=== Stored data ===

(** * Ghostfolio: data-provider aggregation, quote cache and API gateway

    A shallow embedding of [DataProviderService] (quotes, historical data,
    search) and of [GhostfolioController] (daily rate limit), with the
    properties of the aggregation layer proved over it.

    Conventions of the embedding.
    - A JavaScript object used as a dictionary is an association list in
      insertion order ([Js.obj]); assigning to an existing key keeps the
      key's position.  Keys that look like array indices would be listed
      first by the engine; no statement below depends on the order of keys.
    - A JavaScript number is a binary64 float.  A field that the code tests
      with [isNumber] is a [Js.value].
    - A [Date] is its time value in milliseconds, [None] for an invalid date.
    - Asynchronous code is written in a writer-and-exception monad [M]: the
      log holds the calls made to the outside (upstream providers, Redis,
      the market-data store, the database, the logger), in order.  A promise
      is the outcome it settles with; the order in which the callbacks of
      [Promise.all] run is the parameter [schedule].
    - The [then] callbacks of [getQuotes] mutate the object [response] that
      they share; they are written in [Callback], which threads that object.
      The callback of every fulfilled request runs, also in a call that
      fails, and the log holds its calls.
    - [Logger.debug] and [performance.now] have no influence on any result
      and are left out. *)

From Stdlib Require Import String Ascii List ZArith NArith Bool Lia.
From Stdlib Require Import Permutation Sorted Floats DecimalString.
Import ListNotations.

Open Scope string_scope.
Open Scope list_scope.

(** ** JavaScript values *)

Module Js.

(** An object used as a map from property names to values. *)
Definition obj (A : Type) : Type := list (string * A).

Definition empty {A : Type} : obj A := [].

(** [o[k]] *)
Fixpoint get {A : Type} (k : string) (o : obj A) : option A :=
  match o with
  | [] => None
  | (k', v) :: rest => if String.eqb k k' then Some v else get k rest
  end.

(** [o[k] = v] *)
Fixpoint set {A : Type} (k : string) (v : A) (o : obj A) : obj A :=
  match o with
  | [] => [(k, v)]
  | (k', v') :: rest =>
      if String.eqb k k' then (k, v) :: rest else (k', v') :: set k v rest
  end.

(** [Object.keys(o)] and [Object.entries(o)] *)
Definition keys {A : Type} (o : obj A) : list string := map fst o.
Definition entries {A : Type} (o : obj A) : list (string * A) := o.

(** An object has each key once. *)
Definition wf {A : Type} (o : obj A) : Prop := NoDup (keys o).

(** [a.includes(x)] on an array of strings *)
Definition includes (x : string) (a : list string) : bool :=
  existsb (String.eqb x) a.

(** [a.slice(from, to)] for [0 <= from] and [0 <= to] *)
Fixpoint slice {A : Type} (from to : N) (a : list A) : list A :=
  match a with
  | [] => []
  | x :: rest =>
      if (to =? 0)%N then []
      else if (from =? 0)%N then x :: slice 0 (N.pred to) rest
      else slice (N.pred from) (N.pred to) rest
  end.

(** [a.join(sep)] *)
Fixpoint join (sep : string) (a : list string) : string :=
  match a with
  | [] => EmptyString
  | [x] => x
  | x :: rest => x ++ sep ++ join sep rest
  end.

(** Truthiness of a string: the empty string is falsy. *)
Definition truthy (s : string) : bool :=
  match s with EmptyString => false | _ => true end.

(** [Number.MAX_SAFE_INTEGER] *)
Definition MAX_SAFE_INTEGER : N := 9007199254740991.

(** A value read from a field typed [number]: a number (which may be NaN
    or infinite) or anything else ([undefined], [null], ...). *)
Inductive value : Type :=
| Number (x : float)
| NotANumber.

(** lodash [isNumber] *)
Definition isNumber (v : value) : bool :=
  match v with Number _ => true | NotANumber => false end.

(** [v > 0] *)
Definition gt0 (v : value) : bool :=
  match v with Number x => PrimFloat.ltb 0 x | NotANumber => false end.

(** A [Date]: the time value, or [None] for [Invalid Date]. *)
Definition Date : Type := option Z.

(** date-fns [isValid] and [isBefore] *)
Definition isValid (d : Date) : bool :=
  match d with Some _ => true | None => false end.

Definition isBefore (d1 d2 : Date) : bool :=
  match d1, d2 with
  | Some t1, Some t2 => (t1 <? t2)%Z
  | _, _ => false
  end.

End Js.

(** lodash [groupBy] on the key [f]: the groups in the order in which their
    keys first occur, each with its elements in their original order. *)
Fixpoint groupInsert {A : Type} (k : string) (x : A)
    (groups : list (string * list A)) : list (string * list A) :=
  match groups with
  | [] => [(k, [x])]
  | (k', xs) :: rest =>
      if String.eqb k k' then (k', xs ++ [x]) :: rest
      else (k', xs) :: groupInsert k x rest
  end.

Definition groupBy {A : Type} (f : A -> string) (a : list A)
    : list (string * list A) :=
  fold_left (fun groups x => groupInsert (f x) x groups) a [].

(** lodash [uniqWith]: the first element of each class of [same] is kept. *)
Fixpoint uniqWithAcc {A : Type} (same : A -> A -> bool) (seen a : list A)
    : list A :=
  match a with
  | [] => []
  | x :: rest =>
      if existsb (fun y => same y x) seen then uniqWithAcc same seen rest
      else x :: uniqWithAcc same (seen ++ [x]) rest
  end.

Definition uniqWith {A : Type} (a : list A) (same : A -> A -> bool) : list A :=
  uniqWithAcc same [] a.

(** [Array.prototype.sort]: a stable sort; [le x y] says that the comparator
    does not put [y] before [x]. *)
Fixpoint sortInsert {A : Type} (le : A -> A -> bool) (x : A) (sorted : list A)
    : list A :=
  match sorted with
  | [] => [x]
  | y :: rest => if le x y then x :: y :: rest else y :: sortInsert le x rest
  end.

Definition sortBy {A : Type} (le : A -> A -> bool) (a : list A) : list A :=
  fold_right (sortInsert le) [] a.

(** ** Data model *)

Definition DataSource : Type := string.

(** [AssetProfileIdentifier] *)
Record AssetProfileIdentifier : Type := {
  dataSource : DataSource;
  symbol : string
}.

(** [IDataProviderResponse]: a quote. *)
Module Quote.
Record t : Type := {
  currency : string;
  dataSource : DataSource;
  marketPrice : Js.value;
  marketState : string
}.
End Quote.

(** [IDataProviderHistoricalResponse] *)
Module Historical.
Record t : Type := { marketPrice : Js.value }.
End Historical.

(** An entry of [DERIVED_CURRENCIES]. *)
Module Derived.
Record t : Type := {
  currency : string;
  factor : float;
  rootCurrency : string
}.
End Derived.

(** A row of the [MarketData] table, with the columns the code reads. *)
Module MarketData.
Record t : Type := {
  date : Js.Date;
  marketPrice : Js.value;
  symbol : string
}.
End MarketData.

(** An element of the [data] passed to [MarketDataService.updateMany]. *)
Module Update.
Record t : Type := {
  symbol : string;
  dataSource : DataSource;
  date : Js.Date;
  marketPrice : Js.value;
  state : string
}.
End Update.

(** [LookupItem], with its [dataProviderInfo]. *)
Module Info.
Record t : Type := {
  isPremium : bool;
  dataSource : option DataSource;
  name : option string;
  url : option string
}.
End Info.

Module LookupItem.
Record t : Type := {
  assetSubClass : string;
  currency : option string;
  dataProviderInfo : Info.t;
  name : string;
  symbol : string
}.
End LookupItem.

(** [UserWithSettings], with the fields the code reads. *)
Module User.
Record t : Type := {
  id : string;
  createdAt : Js.Date;
  role : string;
  subscriptionType : string;
  isExperimentalFeatures : bool
}.
End User.

(** ** Exceptions, the log of outside calls, and the monad *)

Inductive Exception : Type :=
| Error (message : string)
| HttpException (response : string) (status : Z)
| DoesNotTerminate.

(** A call of a method of [GhostfolioService] by the controller. *)
Inductive ServiceCall : Type :=
| GetMaxDailyRequests
| GetAssetProfile (symbol : string)
| GetDividends (symbol : string) (from : Js.Date) (granularity : option string)
    (to : Js.Date)
| GetHistorical (symbol : string) (from : Js.Date)
    (granularity : option string) (to : Js.Date)
| Lookup (includeIndices : bool) (query : string)
| GetQuotes (symbols : list string)
| IncrementDailyRequests (userId : string).

Inductive Event : Type :=
| GhostfolioServiceCall (call : ServiceCall)
| ProviderGetQuotes (provider : string) (requestTimeout : option Z)
    (symbols : list string)
| ProviderGetHistorical (provider : string) (from : Js.Date) (symbol : string)
    (to : Js.Date) (requestTimeout : Z)
| ProviderSearch (provider : string) (includeIndices : bool) (query : string)
    (userId : string)
| RedisSet (key value : string) (ttl : Z)
| MarketDataUpdateMany (data : list Update.t)
| PrismaQueryRawUnsafe (query : string)
| LoggerError (error : Exception) (context : string).

Definition M (A : Type) : Type := list Event * (Exception + A).

Definition ret {A : Type} (a : A) : M A := ([], inr a).

Definition bind {A B : Type} (m : M A) (k : A -> M B) : M B :=
  match m with
  | (log, inl e) => (log, inl e)
  | (log, inr a) => let '(log', r) := k a in (log ++ log', r)
  end.

Definition throw {A : Type} (e : Exception) : M A := ([], inl e).

Definition emit (ev : Event) : M unit := ([ev], inr tt).

(** [try { body } catch (error) { handler(error) }] *)
Definition tryCatch {A : Type} (body : M A) (handler : Exception -> M A) : M A :=
  match body with
  | (log, inl e) => let '(log', r) := handler e in (log ++ log', r)
  | (log, inr a) => (log, inr a)
  end.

=== Your instructions ===
Exactly reproduce the lines of the data above that run from the line containing "(context : string)." through the final one.

=== Output ===
| LoggerError (error : Exception) (context : string).

Definition M (A : Type) : Type := list Event * (Exception + A).

Definition ret {A : Type} (a : A) : M A := ([], inr a).

Definition bind {A B : Type} (m : M A) (k : A -> M B) : M B :=
  match m with
  | (log, inl e) => (log, inl e)
  | (log, inr a) => let '(log', r) := k a in (log ++ log', r)
  end.

Definition throw {A : Type} (e : Exception) : M A := ([], inl e).

Definition emit (ev : Event) : M unit := ([ev], inr tt).

(** [try { body } catch (error) { handler(error) }] *)
Definition tryCatch {A : Type} (body : M A) (handler : Exception -> M A) : M A :=
  match body with
  | (log, inl e) => let '(log', r) := handler e in (log ++ log', r)
  | (log, inr a) => (log, inr a)
  end.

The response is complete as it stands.